If frost appears on the outside of a Dewar, the vacuum within has deteriorated and the Dewar is no longer usable. This deterioration is typically caused by an imperfect tip-off at the base of the Dewar. It may take months or years for a Dewar to lose its vacuum; but once the vacuum is gone, the Dewar cannot effectively hold cryogenic fluids. It is possible, however, for a glass shop to open the Dewar, clean, re-silver, re-evacuate, and re-tip-off.
Foam-Insulated Containers.
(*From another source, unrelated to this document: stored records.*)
(** * DynamicArray<T>: a shallow embedding of DynamicArray.h

    The container is embedded over an explicit store: a heap of storage
    blocks (what [::operator new] hands out) and, for the operations that take
    a second container, a store of container objects.  Member functions are
    written in a small state-and-outcome monad and follow the C++ text line by
    line; [std::size_t] arithmetic is 64-bit with its wrap-around written
    out. *)

From stdpp Require Import base numbers option list gmap.
From Stdlib Require Import ZArith Lia.

Local Open Scope Z_scope.

(** ** std::size_t *)

Definition SIZE_MAX : Z := 2 ^ 64 - 1.

(** Unsigned 64-bit arithmetic: every [+] and [-] on [std::size_t] goes
    through [wrap]. *)
Definition wrap (z : Z) : Z := z mod 2 ^ 64.

(** [static_cast<std::size_t>(-1)] *)
Definition INDEX_NONE : Z := wrap (-1).

Definition is_size_t (z : Z) : Prop := 0 ≤ z ≤ SIZE_MAX.

(** ** Outcomes of running C++ code

    A call either returns, throws (the state reached when the exception
    leaves is kept), or has undefined behaviour. *)

Inductive exn := out_of_range | bad_alloc.

Inductive outcome (S A : Type) : Type :=
  | Ok (a : A) (s : S)
  | Throw (e : exn) (s : S)
  | Undefined.
Arguments Ok {S A} a s.
Arguments Throw {S A} e s.
Arguments Undefined {S A}.

Definition M (S A : Type) : Type := S → outcome S A.

Definition M_ret {S A} (a : A) : M S A := λ s, Ok a s.

Definition M_bind {S A B} (f : A → M S B) (m : M S A) : M S B :=
  λ s, match m s with
       | Ok a s' => f a s'
       | Throw e s' => Throw e s'
       | Undefined => Undefined
       end.

#[global] Instance M_mret {S} : MRet (M S) := @M_ret S.
#[global] Instance M_mbind {S} : MBind (M S) := @M_bind S.

Definition throw {S A} (e : exn) : M S A := λ s, Throw e s.

(** [wp m s Q E]: running [m] from [s] has defined behaviour; it returns in a
    state satisfying [Q] or throws in a state satisfying [E]. *)
Definition wp {S A} (m : M S A) (s : S)
    (Q : A → S → Prop) (E : exn → S → Prop) : Prop :=
  match m s with
  | Ok a s' => Q a s'
  | Throw e s' => E e s'
  | Undefined => False
  end.
(** X17. A successful rendering yields namespace.yaml and
    deployment.yaml, then service.yaml exactly when whanos.yml declares at
    least one port, then ingress.yaml exactly when the exposure mode is
    [ingress], then role.yaml and rolebinding.yaml, in that order and
    with no file name twice; in ingress mode it succeeds only with a
    non-empty domain and at least one port. *)
Theorem render_file_names (lib : Render.Lib) (cur : FS) (p : Render.Params)
    (ms : list (pystr * json)) :
  Render.render_manifests lib cur p = inr ms ->
  exists has_ports : bool,
    map fst ms
    = [ s!"namespace.yaml"; s!"deployment.yaml" ]
      ++ (if has_ports then [ s!"service.yaml" ] else [])
      ++ (if bool_decide (Render.expose_mode p = s!"ingress")
          then [ s!"ingress.yaml" ] else [])
      ++ [ s!"role.yaml"; s!"rolebinding.yaml" ]
    /\ (has_ports = true <->
        exists port,
          at_path (default JNone (snd <$> ms !! 1%nat))
            [ Key s!"spec"; Key s!"template"; Key s!"spec"; Key s!"containers";
              Index 0; Key s!"ports"; Index 0; Key s!"containerPort" ] = JInt port)
    /\ (Render.expose_mode p = s!"ingress" ->
        has_ports = true /\ Py.opt_truthy (Render.domain p) = true)
    /\ NoDup (map fst ms).
Proof.
  intros Hms.
  destruct (render_manifests_shape _ _ _ _ Hms)
    as (config & cfg & replicas & raw & ports & _ & _ & _ & _ & _ & Hingress & ->).
  exists (match ports with [] => false | _ => true end).
  assert (Hnames :
    map fst
      ([ (s!"namespace.yaml",
          Render.ensure_namespace_manifest (Render.namespace p)
            (JDict [ (s!"app.kubernetes.io/managed-by", JStr s!"whanos");
                     (s!"whanos/app", JStr (Render.app p)) ]));
         (s!"deployment.yaml",
          Render.build_deployment_manifest (Render.app p) (Render.namespace p)
            (Render.image p) replicas (dict_get cfg s!"resources") ports JNone) ]
       ++ match Render.build_service_manifest (Render.app p) (Render.namespace p)
                  ports (Render.effective_service_type p) (Render.nodeport_base p) with
          | Some m => [ (s!"service.yaml", m) ]
          | None => []
          end
       ++ (if bool_decide (Render.expose_mode p = s!"ingress") then
             match Render.build_ingress_manifest (Render.app p) (Render.namespace p)
                     (default [] (Render.domain p)) ports (Render.tls_secret p) with
             | inr ingress => [ (s!"ingress.yaml", ingress) ]
             | inl _ => []
             end
           else [])
       ++ [ (s!"role.yaml",
             Render.build_role_manifest (Render.namespace p) (Render.app p));
            (s!"rolebinding.yaml",
             Render.build_role_binding_manifest (Render.namespace p) (Render.app p)
               (Render.deployer_service_account p)) ])
    = [ s!"namespace.yaml"; s!"deployment.yaml" ]
      ++ (if match ports with [] => false | _ => true end
          then [ s!"service.yaml" ] else [])
      ++ (if bool_decide (Render.expose_mode p = s!"ingress")
          then [ s!"ingress.yaml" ] else [])
      ++ [ s!"role.yaml"; s!"rolebinding.yaml" ]).
  { destruct (bool_decide (Render.expose_mode p = s!"ingress")) eqn:Hmode.
    - apply bool_decide_eq_true in Hmode. destruct (Hingress Hmode) as [_ Hne].
      destruct ports as [|port ports]; [done|]. reflexivity.
    - by destruct ports. }
  split; [exact Hnames|]. split; [|split].
  - rewrite second_manifest. cbn [snd]. rewrite deployment_first_port.
    destruct ports as [|port ports].
    + split; [done|]. intros [port Hport]. discriminate Hport.
    + split; [|done]. intros _. by exists port.
  - intros Hmode. destruct (Hingress Hmode) as [Hdomain Hne].
    split; [by destruct ports | done].
  - rewrite Hnames.
    destruct ports, (bool_decide (Render.expose_mode p = s!"ingress")); simpl;
      apply NoDup_ListNoDup; repeat constructor;
      rewrite <- list_elem_of_In; intros Hin;
      repeat (apply elem_of_cons in Hin as [Heq | Hin]; [discriminate Heq|]);
      by apply elem_of_nil in Hin.
Qed.

Lemma render_file_names_witness :
  exists has_ports : bool,
    map fst manifests_ingress
    = [ s!"namespace.yaml"; s!"deployment.yaml" ]
      ++ (if has_ports then [ s!"service.yaml" ] else [])
      ++ (if bool_decide (Render.expose_mode params_ingress = s!"ingress")
          then [ s!"ingress.yaml" ] else [])
      ++ [ s!"role.yaml"; s!"rolebinding.yaml" ]
    /\ (has_ports = true <->
        exists port,
          at_path (default JNone (snd <$> manifests_ingress !! 1%nat))
            [ Key s!"spec"; Key s!"template"; Key s!"spec"; Key s!"containers";
              Index 0; Key s!"ports"; Index 0; Key s!"containerPort" ] = JInt port)
    /\ (Render.expose_mode params_ingress = s!"ingress" ->
        has_ports = true /\ Py.opt_truthy (Render.domain params_ingress) = true)
    /\ NoDup (map fst manifests_ingress).
Proof.
  apply (render_file_names (lib_loading doc_two_ports) fs_whanos params_ingress
           manifests_ingress).
  vm_compute. reflexivity.
Defined.

Example render_file_names_ingress :
  map fst manifests_ingress
  = [ s!"namespace.yaml"; s!"deployment.yaml"; s!"service.yaml"; s!"ingress.yaml";
      s!"role.yaml"; s!"rolebinding.yaml" ].
Proof. by vm_compute. Qed.

(** ** Ports in the Deployment and in the Service *)

Lemma deployment_container_port app namespace image replicas resources ports env i :
  at_path (Render.build_deployment_manifest app namespace image replicas resources
             ports env)
    [ Key s!"spec"; Key s!"template"; Key s!"spec"; Key s!"containers"; Index 0;
      Key s!"ports"; Index i; Key s!"containerPort" ]
  = match ports !! i with Some port => JInt port | None => JNone end.
Proof.
  unfold Render.build_deployment_manifest.
  set (R := if json_truthy resources then resources else JNone).
  set (E := if json_truthy env then env else JNone).
  destruct ports as [|port ports]; cbn [map].
  - rewrite (container_cleaned (JStr app) (JStr image) (JStr s!"IfNotPresent")
               JNone R E).
    by destruct (is_none R), (is_none E).
  - rewrite (container_cleaned (JStr app) (JStr image) (JStr s!"IfNotPresent")
               (JList _) R E).
    set (f := fun port0 : Z => JDict [ (s!"containerPort", JInt port0);
                                       (s!"name", JStr (Render.port_name port0)) ]).
    change (at_path (default JNone ((f port :: map f ports) !! i))
              [ Key s!"containerPort" ]
            = match (port :: ports) !! i with Some p => JInt p | None => JNone end).
    change (f port :: map f ports) with (f <$> port :: ports).
    rewrite list_lookup_fmap. by destruct ((port :: ports) !! i).
Qed.

Lemma effective_service_type_nodeport p :
  Render.expose_mode p = s!"nodeport" ->
  Render.effective_service_type p = s!"NodePort".
Proof.
  intros Hmode. unfold Render.effective_service_type.
  rewrite (bool_decide_eq_true_2 _ Hmode). simpl.
  destruct (bool_decide (Render.service_type p = s!"NodePort")) eqn:Htype; [|done].
  by apply bool_decide_eq_true in Htype.
Qed.

Lemma parse_ports_sorted lib raw ports :
  Render.parse_ports lib raw = inr ports -> StronglySorted Z.lt ports.
Proof.
  unfold Render.parse_ports.
  destruct (Render.int_all lib raw) as [[]|zs]; try done.
  intros [= <-]. apply sorted_set_spec.
Qed.

Lemma service_entry app namespace ports service_type nodeport_base m i port :
  Render.build_service_manifest app namespace ports service_type nodeport_base = Some m ->
  ports !! i = Some port ->
  at_path m [ Key s!"spec"; Key s!"ports"; Index i ]
  = Render.service_port service_type nodeport_base i port.
Proof.
  intros Hm Hi. destruct (service_manifest_ports _ _ _ _ _ _ Hm) as [Hports _].
  change [ Key s!"spec"; Key s!"ports"; Index i ]
    with ([ Key s!"spec"; Key s!"ports" ] ++ [ Index i ]).
  rewrite at_path_app, Hports. unfold at_path. simpl.
  by rewrite list_lookup_imap, Hi.
Qed.

Lemma deployment_ports app namespace image replicas resources ports env :
  at_path (Render.build_deployment_manifest app namespace image replicas resources
             ports env)
    [ Key s!"spec"; Key s!"template"; Key s!"spec"; Key s!"containers"; Index 0;
      Key s!"ports" ]
  = match ports with
    | [] => JNone
    | _ =>
        JList (map (fun port => JDict [ (s!"containerPort", JInt port);
                                        (s!"name", JStr (Render.port_name port)) ])
                 ports)
    end.
Proof.
  unfold Render.build_deployment_manifest.
  set (R := if json_truthy resources then resources else JNone).
  set (E := if json_truthy env then env else JNone).
  destruct ports as [|port ports]; cbn [map].
  - rewrite (container_cleaned (JStr app) (JStr image) (JStr s!"IfNotPresent")
               JNone R E).
    by destruct (is_none R), (is_none E).
  - rewrite (container_cleaned (JStr app) (JStr image) (JStr s!"IfNotPresent")
               (JList _) R E).
    reflexivity.
Qed.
Foam-insulated containers are an inexpensive alternative to Dewars. They are doublewalled (hollow-walled containers that are filled with an insulating foam instead of a vacuum. These containers (which come in as many shapes and sizes as regular Dewars) are significantly less expensive but much less efficient than standard Dewars.